На Ладоге, правда, Пилип Орлик никогда не был. Соратник Мазепы, политэмигрант, он скитался по Европе и пытался убедить европейские державы создать коалицию против России. Надеялся освободить «бедную отчизну нашу Украину от тяжкого и тиранского московского подданства»[1183]
. Так что слова Орлика – не свидетельство очевидца, а обычная политическая пропаганда.Автор «Истории русов» жил в Российской империи и был вполне лоялен династии Романовых, а потому ответственность за гибель козаков возложил на светлейшего князя Меншикова, который на страницах «Истории русов» предстает последовательным и беспощадным врагом Малороссии и малороссиян. Потому он и посылал казаков на «выдуманные им каналы и линии»[1184]
. Козаки осушали непроходимые болота «и рыли каналы для прохода водных судов в Санкт-Петербург, город, построенный государем на свое имя в самых северных болотах, при устье реки Невы, который создан почти весь на сваях и насыпях и был могилою многочисленного народа, погибшего от мокрот, тягости и стужи»[1185].Уже в конце XIX – начале XX веков для украинских историков, от Михайло Грушевского до Ивана Огиенко и Миколы Аркаса, гибель «многих тысяч» украинцев на строительстве станет аксиомой. И только самые добросовестные (тот же Грушевский) будут сомневаться: а точно ли царь Петр хотел погубить козаков, не случайно ли вышло? Время жестокое, людей не щадили…
Правда, неизвестно, сколько вообще было украинцев на строительстве Петербурга. Город строили люди и вольнонаемные, и подневольные – солдаты, государственные, дворцовые и даже помещичьи и монастырские крестьяне, посадские жители, набранные по царскому указу. В основном великороссы. Но были и татары, чуваши, мордва. Из переписки гетмана Мазепы с князем Меншиковым, первым губернатором Петербурга, известно, что на строительство города были отправлены запорожцы.

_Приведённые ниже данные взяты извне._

(* ===== verification/FolderIterator.v ===== *)
(** * Folder iterators ([src/drive/FolderIterator.cpp])

    An iterator over a folder of the sandbox keeps a stack of positions: a
    [std::map] of children and an iterator in it.  Children may be inserted while
    it lives, so a position is the path of the folder and the key the iterator
    points to ([None] for [end()]), and both are looked up in the tree as it is
    when the iterator is used. *)

From S2P Require Import Prelude OrderedMap FsPath FsStatistics FsTree.

Record IteratorValue := mkIteratorValue { iv_name : string; iv_depth : Z }.

Record StackEntry := mkStackEntry { se_path : path; se_it : option string }.

(** The top of the stack comes first. *)
Record FolderIterator := mkFolderIterator {
  fi_stack : list StackEntry; fi_node : option nat; fi_recursive : bool }.

Definition u32 (z : Z) : Z := z mod 4294967296.

(** The children from a key on, and the key after it. *)
Fixpoint from_key (k : string) (cs : list (string * Child)) : list (string * Child) :=
  match cs with
  | [] => []
  | (k', c) :: cs' => if decide (k = k') then cs else from_key k cs'
  end.
Definition first_key (cs : list (string * Child)) : option string := fst <$> head cs.
Definition next_key (k : string) (cs : list (string * Child)) : option string := first_key (tail (from_key k cs)).

(** The constructor; the block it adds to the folder's node is separate. *)
Definition newFolderIterator (p : path) (folder : Folder) (recursive : bool) : FolderIterator :=
  mkFolderIterator
    (match childs folder with [] => [] | cs => [mkStackEntry p (first_key cs)] end)
    (folder_node folder) recursive.

Definition hasNext (it : FolderIterator) : bool := bool_decide (fi_stack it <> []).

Fixpoint clearStack (stack : list StackEntry) : list StackEntry :=
  match stack with
  | e :: stack' => match se_it e with None => clearStack stack' | Some _ => stack end
  | [] => []
  end.

(** What [next] pushes for a child. *)
Definition descend (recursive : bool) (p : path) (c : Child) : list StackEntry :=
  match c with
  | inl folder =>
      match childs folder with
      | [] => []
      | cs => if recursive then [mkStackEntry p (first_key cs)] else []
      end
  | inr _ => []
  end.

(** [next] in the tree [t]: a position that is no more in it is dangling. *)
Definition next (t : Folder) (it : FolderIterator) : Outcome (option IteratorValue * FolderIterator) :=
  match fi_stack it with
  | [] => Ret (None, it)
  | e :: rest =>
      match folder_at (se_path e) t, se_it e with
      | Some folder, Some k =>
          match omap_find k (childs folder) with
          | None => Stop UndefinedBehaviour
          | Some c =>
              let v := mkIteratorValue (child_name c) (u32 (Z.of_nat (length rest))) in
              let e' := mkStackEntry (se_path e) (next_key k (childs folder)) in
              Ret (Some v, mkFolderIterator
                             (clearStack (descend (fi_recursive it) (se_path e ++ [k]) c ++ e' :: rest))
                             (fi_node it) (fi_recursive it))
          end
      | _, _ => Stop UndefinedBehaviour
      end
  end.

(** Using an iterator to its end. *)
Fixpoint iterateAll (fuel : nat) (t : Folder) (it : FolderIterator) : Outcome (list IteratorValue) :=
  match fuel with
  | O => Stop NonTermination
  | S fuel' =>
      if hasNext it then
        '(v, it') ← next t it;
        vs ← iterateAll fuel' t it';
        Ret (option_list v ++ vs)
      else Ret []
  end.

Трудовая повинность была им наказанием – Сечь находилась в оппозиции все годы гетманства Мазепы: «Запорожцы ни послушания, ни чести мне не отдают, что имею с теми собаками чинити?»[1186]
– жаловался гетман адмиралу Головину. Но в Петербурге запорожцы не задержались, а довольно скоро сбежали со стройки[1187].Несколько лучше известна судьба козаков малороссийских полков, трудившихся на другой, «соседней» стройке – на Ладожском канале. Канал строили двенадцать лет. Начали при Петре Великом, 22 мая 1719 года, а закончили в мае 1731-го уже при Анне Иоанновне.

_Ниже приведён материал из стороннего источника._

Lemma runContinuation_within k s :
  0 <= m_maxSize < two64 -> 0 <= carried_size k -> within s ->
  ensures (fun a => within a.2) (runContinuation session m_modificationIdentifier k s).
Proof.
  intros Hmax Hk Hw. destruct k; cbn [runContinuation carried_size] in *;
    try solve [apply continue_within; [exact Hw|]; intros Hw1; ensures_walk; exact Hw1];
    try solve [apply continue_within; [exact Hw|]; intros Hw1; apply subtract_within; try done].
  - unfold onFileOpened. do 2 (apply ensures_assert; intros _). apply continue_within; [exact Hw|]. intros Hw1.
    apply subtract_within; try done. intros s' Hw'. destruct mode; ensures_walk; exact Hw'.
  - destruct applying as [b|]; [|exact Hw]. apply continue_within; [exact Hw|]. intros Hw1. ensures_walk; exact Hw1.
  - apply continue_within; [exact Hw|]. intros Hw1. apply subtract_within; try done.
    intros s' (Hu & Hl & Hc). destruct success; ensures_walk; cbn [ensures snd].
    + exact (conj Hu (conj Hu Hc)).
    + refine (conj _ (conj Hl Hc)). cbn. lia.
  - unfold onNewTorrentAdded. destruct session; ensures_walk; exact Hw.
  - unfold onAppliedStorageModifications. ensures_walk. cbn [ensures snd]. by apply finish_within.
  - eapply ensures_bind; [by apply closeFiles_within|]. done.
Qed.

Lemma step_within e s : 0 <= m_maxSize < two64 -> within s -> ensures (fun a => within a.2) (step e s).
Proof.
  intros Hmax Hw. destruct e as [r| | |]; cbn [manual_step].
  - eapply ensures_bind; [by apply handle_within|]. by intros [[out s']|] H.
  - cbn. unfold terminate. destruct (m_taskIsInterrupted (mm_control s)); [done|]. cbv zeta.
    destruct (m_isExecutingQuery _); [done | by apply finish_within].
  - destruct (m_jobs (mm_control s)) as [|j jobs]; [done|].
    eapply ensures_bind; [by apply runJob_within|]. done.
  - destruct (m_continuations (mm_control s)) as [|k ks] eqn:E; [done|].
    destruct Hw as (Hu & Hl & Hk). rewrite E in Hk. apply Forall_cons in Hk as [Hk Hks].
    apply runContinuation_within; done.
Qed.

Lemma run_within es : forall s, 0 <= m_maxSize < two64 -> within s -> ensures (fun a => within a.2) (run es s).
Proof.
  induction es as [|e es IH]; intros s Hmax Hw; cbn [run]; [exact Hw|].
  eapply ensures_bind; [by apply step_within|]. intros [out s1] Hw1.
  eapply ensures_bind; [by apply IH|]. by intros [out' s'] Hw'.
Qed.

(** C31: Whatever a caller asks and in whatever order, the size accounted to a
    sandbox never exceeds the size of the drive, and a buffer that is written is
    counted in full: one that would exceed the limit is refused. *)
Theorem sandbox_within_limit d nodes es out s :
  0 <= m_maxSize < two64 / 2 ->
  run es (newManualModifications d nodes) = Ret (out, s) ->
  0 <= m_upperSandboxFilesSize (mm_sandbox s) <= m_maxSize /\
  0 <= m_lowerSandboxFilesSize (mm_sandbox s) <= m_maxSize /\
  (forall fileId buffer s', Z.of_nat (length buffer) < two64 / 2 ->
     handle (WriteFileRequest fileId buffer) s = Ret (Some ([], s')) ->
     m_upperSandboxFilesSize (mm_sandbox s') = m_upperSandboxFilesSize (mm_sandbox s) + Z.of_nat (length buffer) /\
     m_upperSandboxFilesSize (mm_sandbox s') <= m_maxSize).
Proof.
  change (two64 / 2) with 9223372036854775808. intros Hmax E.
  assert (0 <= m_maxSize < two64) as Hmax' by (unfold two64; lia).
  assert (within (newManualModifications d nodes)) as Hw by (unfold within; cbn; split_and!; try lia; constructor).
  destruct (ensures_ret _ _ _ (run_within es _ Hmax' Hw) E) as (Hu & Hl & _). cbn [snd] in *.
  split; [done|]. split; [done|]. intros fileId buffer s' Hb H.
  cbn in H. unfold writeFile, on_sandbox, on_task, answer, start in H.
  destruct (m_upperSandboxFsTree (mm_sandbox s)); [|discriminate H].
  apply guard_assert_inv in H as [_ H]. destruct (m_taskIsInterrupted (mm_control s)); [discriminate H|].
  destruct (m_openFilesWrite (mm_handles s) !! fileId); [|discriminate H].
  destruct (m_maxSize <? _) eqn:Hsize; [discriminate H|]. injection H as <-. apply Z.ltb_ge in Hsize.
  cbn. split; [lia64 | exact Hsize].
Qed.
End Protocol.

Малороссийские козаки прибыли на Ладогу только в 1721-м, но именно в этот год случилось «моровое поветрие», погубившее много народу. В Малороссию вернулась едва треть козаков[1188]
. Правда, далеко не все погибли именно на Ладоге. Смертность началась еще по пути из-за плохой организации похода (организацией занималась козацкая старши́на)[1189]. Болезни («горячка и опухоль ног») продолжались и в 1722-м, о чем нам известно из жалобы в Сенат полтавского полковника И. Черныша (Черняка)[1190].Светлана Лукашова, сотрудник академического Института славяноведения, подвергает это свидетельство (единственное более или менее достоверное свидетельство страданий козаков на строительстве канала!) сомнению. Черняк, в сущности, писал донос на свое непосредственное начальство, да и сам был хорошо известным пьяницей. Не исключено, что именно от пьянства и скончался[1191]
. Но пьянство само по себе не доказательство нечестности. Козаков, конечно, никто не морил голодом, не травил мукой с ящерицами. Напротив, за работу даже платили и, видимо, платили неплохо. По крайней мере, в исторической памяти жителей Русского Севера строительство канала осталось просто как выгодное предприятие: «Покуда Ладожскую канаву копали, пашпортов ни с кого не спрашивали: всякое звание приходи и копай. Многие разжились и разбогатели»[1192].Но для козаков тяжелый труд в непривычном климате был суровым испытанием.